Si rende necessaria, dunque, una variazione temporanea della rete dell’emergenza, rimodulata sulla scorta dei numeri e dell’ubicazione delle postazioni, scegliendo tra le soluzioni possibili “quella che non pregiudica la tempestività dell’intervento”.

Ecco, dunque, che “vista la concentrazione di mezzi medicalizzati nel raggio di circa 20 minuti sulla costa, il soccorso sulla città di Francavilla può essere garantito da un’ambulanza di tipo infermieristico, supportata, in caso di necessità, dall’auto medica in servizio a Ortona, presa a noleggio proprio per fare fronte a questa situazione, o da quelle medicalizzate di Chieti o Pescara, che abitualmente già intervengono: nel 2023 sono stati 2.951 gli interventi effettuati da equipaggi delle postazioni vicine, e in particolare 527 da Pescara, di cui 12 in codice rosso. La maggior parte delle richieste, fortunatamente, riguarda situazioni per le quali è appropriata la gestione infermieristica, senza necessità di impegnare il medico, da riservare ai codici rossi”.

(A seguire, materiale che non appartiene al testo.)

(** git: [fails] picks the argument lists that exit with status 1; a clone
    leaves [mirror] in [core-builds] under the directory it runs in, a
    successful [rm -rf ./] leaves the directory it runs in empty. *)
Definition git (fails : list string -> bool) (mirror : Fs.node)
    (w : World) (command : string) (args : list string) (opts_cwd : option string)
  : SpawnResult * Fs.node :=
  let here := Path.resolve (cwd w) (default (cwd w) opts_cwd) in
  if fails args then (failed, fs w)
  else match args with
       | "clone" :: _ => (succeeded, put_or_keep (fs w) (here ++ ["core-builds"]) mirror)
       | "rm" :: _ => (succeeded, put_or_keep (fs w) here (Fs.Dir []))
       | _ => (succeeded, fs w)
       end.

Definition shell (changes : string) (w : World) (cmd : string)
  : (string + js_error) * Fs.node :=
  if String.eqb cmd git_status_cmd then (inl changes, fs w)
  else if String.eqb cmd git_log_cmd then (inl ("1a2b3c4 fix: a thing" +:+ Js.nl), fs w)
  else (inl EmptyString, fs w).

Definition tempdir (w : World) (prefix : string) : (string + js_error) * Fs.node :=
  let dir := prefix +:+ "Xy12ab" in
  (inl dir, put_or_keep (fs w) (Path.resolve (cwd w) dir) (Fs.Dir [])).

Definition returns {A} (a : A) (w : World) : Effect A :=
  {| eff_out := Returned a; eff_fs := fs w; eff_cwd := cwd w |}.

(** A clock that ticks a second per event when [ticking], and stands still
    otherwise; dates print with the resolution of a second. *)
Definition time (ticking : bool) (w : World) : Z :=
  if ticking then 1000 * Z.of_nat (List.length (hist w)) else 0.

Definition show_date (t : Z) : string :=
  "second " +:+ String (ascii_of_nat (48 + Z.to_nat ((t / 1000) mod 10))) EmptyString.

Definition machine (vars : gmap string string) (changes : string)
    (fails : list string -> bool) (mirror : Fs.node) (ticking : bool) : Env :=
  {| env := vars;
     tmpdir := "/tmp";
     packages := table;
     stack_depth := 8;
     spawnSync := git fails mirror;
     execSync := shell changes;
     mkdtempSync := tempdir;
     clock := time ticking;
     date_string := show_date;
     createTemporaryProject := fun w _ => returns "/tmp/project" w;
     build := fun w _ _ => returns tt w;
     jsonHelp := fun w _ _ => returns tt w |}.

Definition never (args : list string) : bool := false.

Definition args_are (expected : list string) (args : list string) : bool :=
  bool_decide (args = expected).

Definition empty_mirror : Fs.node := Fs.Dir [].
Definition mirror_with (readme : string) : Fs.node := Fs.Dir [("README.md", Fs.File readme)].

Definition no_options : SnapshotsOptions :=
  {| force := None; githubToken := None; branch := None |}.
Definition with_token (t : string) : SnapshotsOptions :=
  {| force := None; githubToken := Some t; branch := None |}.

Definition no_vars : gmap string string := ∅.

(** Where the clone of [core] lives during a run, and two of its files. *)
Definition clone_at : list string := ["tmp"; "angular-cli-publish-Xy12ab"; "core-builds"].

Definition file_in_clone {A} (r : Res A) (file : string) : option Fs.node :=
  Fs.lookup (fs_after r) (clone_at ++ [file]).

(** A complete run that publishes to [mirror]; the clock stands still. *)
Definition publish_to (mirror : Fs.node) : Res Z :=
  snapshots (with_token "tok") [] (machine no_vars EmptyString never mirror false)
    (start true).

(** What the mirror holds once the run [r] has pushed its clone. *)
Definition pushed {A} (r : Res A) : Fs.node :=
  default empty_mirror (Fs.lookup (fs_after r) clone_at).

End Demo.

(** ** Vocabulary of the statements *)

(** [emits E P m]: whatever the world, [m] only produces events in [P]. *)
Definition emits {A} (E : Env) (P : event -> Prop) (m : M A) : Prop :=
  forall w, Forall P (emitted (m E w)).

(** Events of the [fs] module. *)
Definition is_fs_event (ev : event) : Prop :=
  match ev with
  | EvReaddir _ _ | EvStat _ _ | EvExists _ _ | EvMkdir _ _
  | EvReadFile _ _ | EvWriteFile _ _ _ => True
  | _ => False
  end.

(** A child process started through [_exec]. *)
Definition is_spawn (ev : event) : Prop :=
  match ev with
  | EvSpawn _ _ _ _ => True
  | _ => False
  end.

(** The git sub-command of a spawn event. *)
Definition verb_of (ev : event) : option string :=
  match ev with
  | EvSpawn _ (verb :: _) _ _ => Some verb
  | _ => None
  end.

(** Every checkout and every push of the event names branch [b]. *)
Definition branch_args (b : string) (ev : event) : Prop :=
  match ev with
  | EvSpawn _ (verb :: rest) _ _ =>
      (verb = "checkout" -> rest = [b] \/ rest = ["-b"; b])
      /\ (verb = "push" -> rest = ["origin"; b] \/ rest = ["--tags"; "origin"; b])
  | _ => True
  end.

(** [evs] in front of what [r] emitted. *)
Definition prepend {A} (evs : list event) (r : Res A) : Res A :=
  mkRes (evs ++ emitted r) (fs_after r) (cwd_after r) (out r).

Definition is_thrown {A} (o : outcome A) : Prop :=
  match o with
  | Thrown _ => True
  | _ => False
  end.

(** The shell commands, the temporary directory and the three collaborators
    do not fail. *)
Definition cooperative (E : Env) : Prop :=
  (forall w cmd, exists text, (execSync E w cmd).1 = inl text)
  /\ (forall w prefix, exists dir, (mkdtempSync E w prefix).1 = inl dir)
  /\ (forall w lg, exists dir, eff_out (createTemporaryProject E w lg) = Returned dir)
  /\ (forall w mode lg, eff_out (build E w mode lg) = Returned tt)
  /\ (forall w dir lg, eff_out (jsonHelp E w dir lg) = Returned tt).

(** The working tree is clean, or [force] is set. *)
Definition passes_precondition (E : Env) (w : World) (opts : SnapshotsOptions) : Prop :=
  (execSync E w git_status_cmd).1 = inl EmptyString \/ force opts = Some true.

Scelta analoga è stata già adottata in provincia di Teramo, dove le ambulanze di Atri e Sant’Omero sono riconvertite in India, mezzi di soccorso avanzato con autista e infermiere, per le stesse ragioni. Spiragli per il futuro, però, si aprono, perché la Asl ha già organizzato il corso di formazione per 118, al quale si sono già iscritti i primi 4 medici. La durata è di alcuni mesi, pertanto in vista dell’autunno la criticità del soccorso in emergenza dovrebbe attenuarsi.

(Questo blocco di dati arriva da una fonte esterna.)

(** [_ss]'s one-pass formula is the sample variance. *)
Lemma mss_sample_variance (data : list float) :
  (2 <= length data)%nat ->
  (Statistics.mss data == sample_variance data)%Q.
Proof.
  intros Hlen. unfold Statistics.mss, sample_variance, arithmetic_mean,
    Statistics.count.
  rewrite Qsum_sq_dev, exact_sum_Qsum, exact_sum_sq_Qsum.
  set (n := inject_Z (Z.of_nat (length data))).
  assert (Hn : ~ (n == 0)%Q).
  { unfold n. intros H. unfold Qeq in H. simpl in H. lia. }
  assert (Hn1 : ~ (n - 1 == 0)%Q).
  { unfold n. intros H. unfold Qeq in H. simpl in H. lia. }
  field. split; assumption.
Qed.

Lemma of_Q_proper (p q : Q) : (p == q)%Q -> of_Q p = of_Q q.
Proof. intros H. unfold of_Q. rewrite (Qred_complete p q H). reflexivity. Qed.

Lemma sqrt_of_Q_proper (p q : Q) :
  (p == q)%Q -> Statistics.sqrt_of_Q p = Statistics.sqrt_of_Q q.
Proof.
  intros H. unfold Statistics.sqrt_of_Q.
  rewrite (Qred_complete p q H). reflexivity.
Qed.

Lemma nonfinite_total_finite (data : list float) :
  Forall (fun x => isfinite x = true) data ->
  Statistics.nonfinite_total data = None.
Proof.
  unfold Statistics.nonfinite_total.
  induction 1 as [|x l Hx Hl IH]; simpl.
  - reflexivity.
  - rewrite Hx. exact IH.
Qed.

(** On finite data [statistics.mean] is the arithmetic mean, rounded
    once. *)
Lemma mean_finite (data : list float) :
  data <> [] ->
  Forall (fun x => isfinite x = true) data ->
  Statistics.mean data = Ok (of_Q (arithmetic_mean data)).
Proof.
  intros Hne Hfin. unfold Statistics.mean.
  destruct data as [|x l]; [congruence|].
  rewrite (nonfinite_total_finite _ Hfin). f_equal.
  apply of_Q_proper. unfold arithmetic_mean, Statistics.count.
  rewrite exact_sum_Qsum. reflexivity.
Qed.

(** On finite data [statistics.stdev] is the square root of the sample
    variance, rounded once. *)
Lemma stdev_finite (data : list float) :
  (2 <= length data)%nat ->
  Forall (fun x => isfinite x = true) data ->
  Statistics.stdev data = Ok (Statistics.sqrt_of_Q (sample_variance data)).
Proof.
  intros Hlen Hfin. unfold Statistics.stdev, Statistics.count.
  destruct (Z.of_nat (length data) <? 2) eqn:Hc.
  - apply Z.ltb_lt in Hc. lia.
  - rewrite (nonfinite_total_finite _ Hfin). f_equal.
    apply sqrt_of_Q_proper, mss_sample_variance, Hlen.
Qed.

(** ** Aggregation: [all_rms], the overall mean and deviation *)

Lemma Forall_concat_map {A B : Type} (P : B -> Prop) (f : A -> list B)
      (l : list A) :
  (forall k, k ∈ l -> Forall P (f k)) -> Forall P (concat (map f l)).
Proof.
  induction l as [|k l IH]; intros H; simpl.
  - constructor.
  - apply Forall_app. split.
    + apply H. left.
    + apply IH. intros j Hj. apply H. right. exact Hj.
Qed.

Lemma length_concat_map {A B : Type} (f : A -> list B) (l : list A) :
  length (concat (map f l)) = sum_list (map (fun k => length (f k)) l).
Proof.
  induction l as [|k l IH]; simpl.
  - reflexivity.
  - rewrite length_app, IH. reflexivity.
Qed.

(** Every value of [all_rms] passed the filter [x >= 0]. *)
Lemma aggregated_all_kept (n : Z) (m : ModeResult) :
  aggregated n m -> Forall (fun x => ge x zero = true) (all_rms m).
Proof.
  intros (Ha & Hin & _). rewrite Ha.
  apply Forall_concat_map. intros k Hk.
  destruct (Hin k Hk) as (mk & pk & _ & -> & Hall & _). exact Hall.
Qed.

(** The pairs stored for any state passed the filter [x >= 0]. *)
Lemma aggregated_pairs_kept (n : Z) (m : ModeResult) (k : Z) (pairs : list float) :
  aggregated n m -> per_state_pairs m !! k = Some pairs ->
  Forall (fun x => ge x zero = true) pairs.
Proof.
  intros (_ & Hin & Hout & _) Hk.
  destruct (decide (k ∈ range1 n)) as [Hr | Hr].
  - destruct (Hin k Hr) as (mk & pk & _ & Hpk & Hall & _).
    rewrite Hk in Hpk. inversion Hpk. exact Hall.
  - destruct (Hout k Hr) as [_ E]. rewrite E in Hk. discriminate Hk.
Qed.

Lemma kept_finite (l : list float) :
  Forall (fun x => ge x zero = true) l ->
  Forall (fun x => x <> S754_infinity false) l ->
  Forall (fun x => isfinite x = true) l.
Proof.
  intros H1 H2. induction H1 as [|x l Hx Hl IH]; constructor.
  - apply Forall_cons in H2 as [Hninf _].
    destruct (ge_zero_cases x Hx) as [[s ->] | [-> | (m & e & ->)]];
      try reflexivity. congruence.
  - apply IH. apply Forall_cons in H2 as [_ H2]. exact H2.
Qed.

(** C2.  After a completed analysis, in each mode [all_rms] is the
    concatenation of [per_state_pairs[s]] for [s] from 1 to [states] in
    ascending order; its length is the sum of the lengths of these
    lists; and [per_state_pairs] has an entry for exactly the states 1 to
    [states], so nothing is counted twice and nothing comes from
    elsewhere. *)
Theorem all_rms_is_concatenation :
  forall (Env : Type) (host : Host Env) (obj_to_fit selection : option string)
         (quiet : bool) (display_level : Z) (export_report : bool)
         (report_path : string) (w : world Env) (r : Result.t) (w' : world Env),
    calculate_rms_stats host obj_to_fit selection quiet display_level
                        export_report report_path w = (Ok (Analysis r), w') ->
    forall m : ModeResult,
      m = Result.modes_all r \/ m = Result.modes_no_hydrogen r ->
      all_rms m
      = concat (map (fun s => default [] (per_state_pairs m !! s))
                    (seqZ 1 (Result.states r)))
      /\ length (all_rms m)
         = sum_list (map (fun s => length (default [] (per_state_pairs m !! s)))
                         (seqZ 1 (Result.states r)))
      /\ (forall k : Z,
            is_Some (per_state_pairs m !! k) <-> 1 <= k <= Result.states r).
Proof.
  intros Env host obj_to_fit selection quiet display_level export_report
         report_path w r w' Hrun m Hm.
  apply calculate_rms_stats_aggregated in Hrun as [Hall Hnoh].
  assert (Hagg : aggregated (Result.states r) m) by (destruct Hm; subst; assumption).
  clear Hall Hnoh Hm.
  destruct Hagg as (Ha & Hin & Hout & _). unfold range1 in *.
  split; [exact Ha|]. split.
  - rewrite Ha at 1. apply length_concat_map.
  - intros k. split.
    + intros Hs. destruct (decide (k ∈ seqZ 1 (Result.states r))) as [Hk|Hk].
      * apply elem_of_seqZ in Hk. lia.
      * destruct (Hout k Hk) as [_ E]. rewrite E in Hs.
        destruct Hs as [x Hx]. discriminate Hx.
    + intros Hk. destruct (Hin k) as (mk & pk & _ & -> & _).
      * apply elem_of_seqZ. lia.
      * eexists. reflexivity.
Qed.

Il Comitato dei Sindaci, riferisce la nota, “ha preso atto della difficile situazione e delle soluzioni proposte dalla Asl, di cui approfondirà l’analisi, e per voce del Presidente Diego Ferrara ha sottolineato la necessità di progettare i servizi per la salute tenendo conto della critica situazione attuale e dei nuovi scenari che si vanno configurando, ma sempre prestando massima attenzione alle esigenze dell’utenza, oltre che all’orografia dei territori e alle aree più svantaggiate”.